By Jennifer Stranges
Together, diabetes and peripheral artery disease account for more than 80 per cent of lower-extremity amputations in Canada.
A recent study by St. Michael’s Hospital vascular surgeons, Dr. Mohammed Al-Omran and Dr. Charles de Mestral, has found that lower-extremity amputations related to diabetes and peripheral arterial disease have increased over the last decade in Ontario.
Dr. de Mestral shared ways patients with diabetes or peripheral artery disease can be more vigilant about their lower extremity care, which he says starts with daily foot checks.
What motivated you to explore trends in the rate of lower-extremity amputations related to diabetes and peripheral artery disease?
As vascular surgeons, we treat people with diabetes and peripheral arterial disease at risk of amputation on a weekly basis. Those who come to St. Michael’s Hospital benefit from multidisciplinary limb salvage efforts. However, we know there are serious gaps in foot care across many parts of Ontario and Canada.
What are some of the clinical, psychological, social and economic burdens related to lower-extremity amputations?
In people with diabetes or peripheral artery disease, leg amputation is one of the most feared complications. Leg amputation often severely limits a person’s mobility and independence. It takes a major toll on the patient, their family and their caregivers, in terms of mental health as well as financially. There is usually a lasting impact on quality of life.
What was most surprising about your findings?
Unlike the decreasing incidence of heart disease and stroke, we found that amputations have recently increased. Part of this rise is likely related to the rise in diabetes. Diabetes currently affects 10 per cent of Ontarians and is expected to increase by 20 per cent over the next decade. A rise in amputations related to diabetes was also recently reported in the United States. These data should serve as a call to action. We need to do more when it comes to foot care for people with diabetes and peripheral artery disease.
What’s next for this research and for lower-extremity amputation prevention?
We are looking at regional differences in amputation rates and prevention efforts across Ontario.

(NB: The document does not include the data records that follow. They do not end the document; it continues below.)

(* ===== verification/ShaMapTheorems.v ===== *)
(** * SHAMap: the theorems

    Trees refine maps, in any interleaving of changes and snapshots; the root hash is a
    function of the contents; and the answers of the mutations on trees of mixed
    types. *)

From S2P Require Import Prelude Stateful Serializer ShaMapNodeId ShaMap ShaMapRep ShaMapSteps ShaMapOps ShaMapDelete ShaMapFlush ShaMapForest.

Section Theorems.
Context (sha512_half : list Z -> Z).

(** C5: any number of SHAMaps over shared nodes behave as independent maps. Whatever valid
    sequence of creations, insertions, updates, deletions, lookups, snapshots and
    flushes is run, no call panics or runs forever, and every answer is the one that
    separate finite maps give: a snapshot keeps its contents whatever happens to the tree
    it was taken from and the other way round, and a flush answers the hash of the
    contents. *)
Theorem shamap_refines_maps ty ops :
  ops_ok sha512_half ty [] ops ->
  exists n, forall fuel, (n <= fuel)%nat -> exists f',
    run_ops sha512_half ty fuel ops (mkForest ∅ []) = Ok (fst (spec_ops sha512_half ty ops []), f').
Proof.
  intros Hok. destruct (run_ops_total sha512_half ty ops _ _ (forest_empty sha512_half ty) Hok) as (n & f' & Hrun & _).
  exists n. intros fuel Hfuel. exists f'. by apply Hrun.
Qed.

Lemma spec_ops_snoc ty ops op ms :
  spec_ops sha512_half ty (ops ++ [op]) ms =
    (fst (spec_ops sha512_half ty ops ms) ++ [fst (spec_op sha512_half ty op (snd (spec_ops sha512_half ty ops ms)))],
     snd (spec_op sha512_half ty op (snd (spec_ops sha512_half ty ops ms)))).
Proof. revert ms. induction ops as [|o ops IH]; intros ms; [done|]. cbn [spec_ops app fst snd]. by rewrite IH. Qed.

Lemma ops_ok_snoc ty ops op ms :
  ops_ok sha512_half ty ms ops -> op_ok sha512_half ty (snd (spec_ops sha512_half ty ops ms)) op ->
  ops_ok sha512_half ty ms (ops ++ [op]).
Proof. revert ms. induction ops as [|o ops IH]; intros ms; [done|]. intros [Ho H] Hop. split; [done|]. by apply IH. Qed.

(** The last answer of a history that ends with a flush. *)
Lemma flush_answer ty ops i c m :
  ops_ok sha512_half ty [] ops -> snd (spec_ops sha512_half ty ops []) !! i = Some (c, m) ->
  exists n, forall fuel, (n <= fuel)%nat -> exists l f',
    run_ops sha512_half ty fuel (ops ++ [OpUnshare i]) (mkForest ∅ []) = Ok (l ++ [AHash (root_hash sha512_half m)], f').
Proof.
  intros Hok Ei. assert (ops_ok sha512_half ty [] (ops ++ [OpUnshare i])) as Hok'
    by (apply ops_ok_snoc; [done|]; cbn; by eapply lookup_lt_Some).
  destruct (run_ops_total sha512_half ty _ _ _ (forest_empty sha512_half ty) Hok') as (n & f' & Hrun & _).
  exists n. intros fuel Hfuel. rewrite Hrun, spec_ops_snoc by done. cbn [spec_op]. rewrite Ei. eauto.
Qed.

(** C35: the root hash of a SHAMap depends on its contents alone. Two trees that hold the same
    items, however they came to hold them (in whatever order items were added,
    updated and deleted, through whatever snapshots), have the same root hash once
    flushed. *)
Theorem shamap_hash_canonical ty ty' ops ops' i j c c' m :
  ops_ok sha512_half ty [] ops -> ops_ok sha512_half ty' [] ops' ->
  snd (spec_ops sha512_half ty ops []) !! i = Some (c, m) ->
  snd (spec_ops sha512_half ty' ops' []) !! j = Some (c', m) ->
  exists h n, forall fuel, (n <= fuel)%nat -> exists l f l' f',
    run_ops sha512_half ty fuel (ops ++ [OpUnshare i]) (mkForest ∅ []) = Ok (l ++ [AHash h], f)
    /\ run_ops sha512_half ty' fuel (ops' ++ [OpUnshare j]) (mkForest ∅ []) = Ok (l' ++ [AHash h], f').
Proof.
  intros Hok Hok' Ei Ej. destruct (flush_answer _ _ _ _ _ Hok Ei) as (n & Hn).
  destruct (flush_answer _ _ _ _ _ Hok' Ej) as (n' & Hn'). exists (root_hash sha512_half m), (n + n')%nat.
  intros fuel Hfuel. destruct (Hn fuel ltac:(lia)) as (l & f & E). destruct (Hn' fuel ltac:(lia)) as (l' & f' & E').
  by exists l, f, l', f'.
Qed.

(** C38: the answers of the mutations on a well-formed tree that may be changed and whose
    items may have several types, for an item that is not given the type of an inner
    node, has at least 12 bytes of payload, and does not hash to the same value as a
    different item of its type under its key (the code asserts the first two, and carries a
    change up the tree only when the hash of the leaf changes). Then [add_item], [update_item] and
    [delete_item] return: adding fails with [CrossTypeChange] only when an item of another
    type is in the tree, answers [false] and changes nothing when the key is taken, and
    adds the item otherwise; updating fails with [MissingExactLeaf] or [CrossTypeChange]
    exactly when the key is absent or has another type; deleting answers whether the key
    was there. Errors change nothing. *)
Theorem shamap_mutation_answers w P c M t item :
  tree_rep sha512_half w P c M ->
  t <> NtInner -> MIN_SHAMAP_ITEM_BYTES <= Z.of_nat (length (item_data item)) -> is_key (item_key item) ->
  (forall old, M !! item_key item = Some (t, old) ->
     compute_leaf_hash sha512_half t old = compute_leaf_hash sha512_half t item -> old = item) ->
  (exists r w', add_item sha512_half t item w = Ok (r, w') /\ added sha512_half w P c M t item r w')
  /\ (exists r w', update_item sha512_half t item w = Ok (r, w') /\ updated sha512_half w P c M t item r w')
  /\ (exists r w', delete_item sha512_half (item_key item) w = Ok (r, w') /\ deleted sha512_half w P c M (item_key item) r w').
Proof.
  intros Hw Ht Hlen Hkey Hcol. pose proof (conj Ht (conj Hlen Hkey) : leaf_ok t item) as Hok.
  split_and!; apply wp_total.
  - by apply wp_add_item.
  - by apply wp_update_item.
  - apply wp_delete_item; [done|]. apply Hok.
Qed.

End Theorems.

(** ** A run *)

Module Demo.

(** A stand-in for the hash. *)
Definition sum_hash (l : list Z) : Z := foldl (fun a b => (a * 257 + b + 1) mod 2 ^ 256) 7 l.

Definition key (n : Z) : Z := Z.shiftl n 240.
Definition item_of (n v : Z) : SHAMapItem := mkItem (key n) (v :: replicate 11 0).

Lemma item_of_ok n v : 0 <= n < 2 ^ 16 -> leaf_ok AccountState (item_of n v).
Proof.
  intros Hn. split; [done|]. split; [cbn; done|]. unfold is_key, item_of, key. cbn [item_key].
  rewrite Z.shiftl_mul_pow2 by lia. change (2 ^ 256) with (2 ^ 16 * 2 ^ 240).
  assert (0 < 2 ^ 240) by (apply Z.pow_pos_nonneg; lia). nia.
Qed.

(** Two keys that share three digits, a snapshot, an update in it and a deletion in the
    original. *)
Definition history : list tree_op :=
  [OpNew 1; OpAdd 0 (item_of 4660 1); OpAdd 0 (item_of 4661 2); OpAdd 0 (item_of 4660 3); OpSnapshot 0 2;
   OpUpdate 1 (item_of 4660 9); OpDelete 0 (key 4661); OpFind 1 (key 4661); OpHas 0 (key 4661); OpUnshare 0].

Lemma key_ok n : 0 <= n < 2 ^ 16 -> is_key (key n).
Proof. intros Hn. by apply (item_of_ok n 0). Qed.

Lemma history_ok : ops_ok sum_hash AccountState [] history.
Proof.
  split; [exact (Z.lt_0_1)|].
  split; [split; [apply Nat.ltb_lt; vm_compute; reflexivity|apply item_of_ok; lia]|].
  split; [split; [apply Nat.ltb_lt; vm_compute; reflexivity|apply item_of_ok; lia]|].
  split; [split; [apply Nat.ltb_lt; vm_compute; reflexivity|apply item_of_ok; lia]|].
  split; [exists 1; eexists; split; [vm_compute; reflexivity|lia]|].
  split.
  { split; [apply item_of_ok; lia|]. exists 2. eexists. split; [vm_compute; reflexivity|].
    intros t old E. vm_compute in E. injection E as <- <-. intros E. exfalso. vm_compute in E. discriminate E. }
  split; [split; [apply Nat.ltb_lt; vm_compute; reflexivity|apply key_ok; lia]|].
  split; [split; [apply Nat.ltb_lt; vm_compute; reflexivity|apply key_ok; lia]|].
  split; [split; [apply Nat.ltb_lt; vm_compute; reflexivity|apply key_ok; lia]|].
  split; [apply Nat.ltb_lt; vm_compute; reflexivity|exact I].
Qed.

Lemma shamap_refines_maps_witness :
  exists n, forall fuel, (n <= fuel)%nat -> exists f',
    run_ops sum_hash AccountState fuel history (mkForest ∅ []) = Ok (fst (spec_ops sum_hash AccountState history []), f').
Proof. apply shamap_refines_maps. exact history_ok. Defined.

(** The same map built without the item that was deleted. *)
Definition short_history : list tree_op := [OpNew 5; OpAdd 0 (item_of 4660 1)].

Lemma short_history_ok : ops_ok sum_hash AccountState [] short_history.
Proof.
  split; [apply Z.ltb_lt; reflexivity|].
  split; [split; [apply Nat.ltb_lt; vm_compute; reflexivity|apply item_of_ok; lia]|exact I].
Qed.

Lemma shamap_hash_canonical_witness :
  exists h n, forall fuel, (n <= fuel)%nat -> exists l f l' f',
    run_ops sum_hash AccountState fuel (history ++ [OpUnshare 0]) (mkForest ∅ []) = Ok (l ++ [AHash h], f)
    /\ run_ops sum_hash AccountState fuel (short_history ++ [OpUnshare 0]) (mkForest ∅ []) = Ok (l' ++ [AHash h], f').
Proof.
  eapply (shamap_hash_canonical sum_hash); [exact history_ok|exact short_history_ok|vm_compute; reflexivity|].
  vm_compute. reflexivity.
Defined.

(** The empty tree. *)
Definition new_world : World := mkWorld {[0%nat := mkNode 1 0 (Inner ∅)]} (mkTree 0 1).

Lemma new_world_rep : tree_rep sum_hash new_world {[0%nat := []]} 1 ∅.
Proof.
  constructor.
  - constructor; [done|lia|]. intros l Hl. destruct (decide (l = 0%nat)) as [->|]; [by eexists|].
    rewrite lookup_singleton_ne in Hl by done. by destruct Hl.
  - eapply rep_inner_intro; [done|done|lia|by left|]. intros b. by rewrite lookup_empty, sub_empty.
Qed.

Lemma shamap_mutation_answers_witness :
  (exists w', add_item sum_hash AccountState (item_of 1 1) new_world = Ok (inl true, w'))
  /\ (exists w', update_item sum_hash AccountState (item_of 1 1) new_world = Ok (inr (MissingExactLeaf (key 1)), w'))
  /\ (exists w', delete_item sum_hash (key 1) new_world = Ok (inl false, w')).
Proof.
  assert (forall old, (∅ : contents) !! item_key (item_of 1 1) = Some (AccountState, old) ->
            compute_leaf_hash sum_hash AccountState old = compute_leaf_hash sum_hash AccountState (item_of 1 1) ->
            old = item_of 1 1) as Hcol.
  { intros old E. exfalso. rewrite lookup_empty in E. discriminate E. }
  pose proof (shamap_mutation_answers sum_hash new_world {[0%nat := []]} 1 ∅ AccountState (item_of 1 1)
    new_world_rep (proj1 (item_of_ok 1 1 ltac:(lia))) (proj1 (proj2 (item_of_ok 1 1 ltac:(lia))))
    (proj2 (proj2 (item_of_ok 1 1 ltac:(lia)))) Hcol) as (H1 & H2 & H3).
  unfold added, updated, deleted in H1, H2, H3. rewrite lookup_empty in H1, H2, H3.
  split; [|split].
  - destruct H1 as (r & w & E & [(Hr & _)|(k & t & it & E' & _)]); [|rewrite lookup_empty in E'; discriminate E'].
    exists w. rewrite Hr. exact E.
  - destruct H2 as (r & w & E & Hr & _). exists w. rewrite E, Hr. reflexivity.
  - destruct H3 as (r & w & E & Hr & _). exists w. change (key 1) with (item_key (item_of 1 1)). rewrite E, Hr. reflexivity.
Defined.

(** Outside these conditions the assertions fire. *)
Example short_item_panics : add_item sum_hash AccountState (mkItem (key 1) (replicate 11 0)) new_world = Panic.
Proof. vm_compute. reflexivity. Qed.

Example inner_item_panics : add_item sum_hash NtInner (item_of 1 1) new_world = Panic.
Proof. vm_compute. reflexivity. Qed.

End Demo.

We need to improve screening for foot problems in people with diabetes and peripheral artery disease. We also need to better coordinate the multidisciplinary care they need to prevent amputation when a foot problem arises.
In the context of amputation prevention, what advice would you share with a patient who has diabetes, peripheral artery disease or both?
Check your feet daily for wounds, and if you notice a new foot or toe issue – such as pain, redness, black discolouration, wounds – then see your doctor or foot specialist as soon as possible.
Jennifer Stranges is a communications advisor at Unity Health Toronto.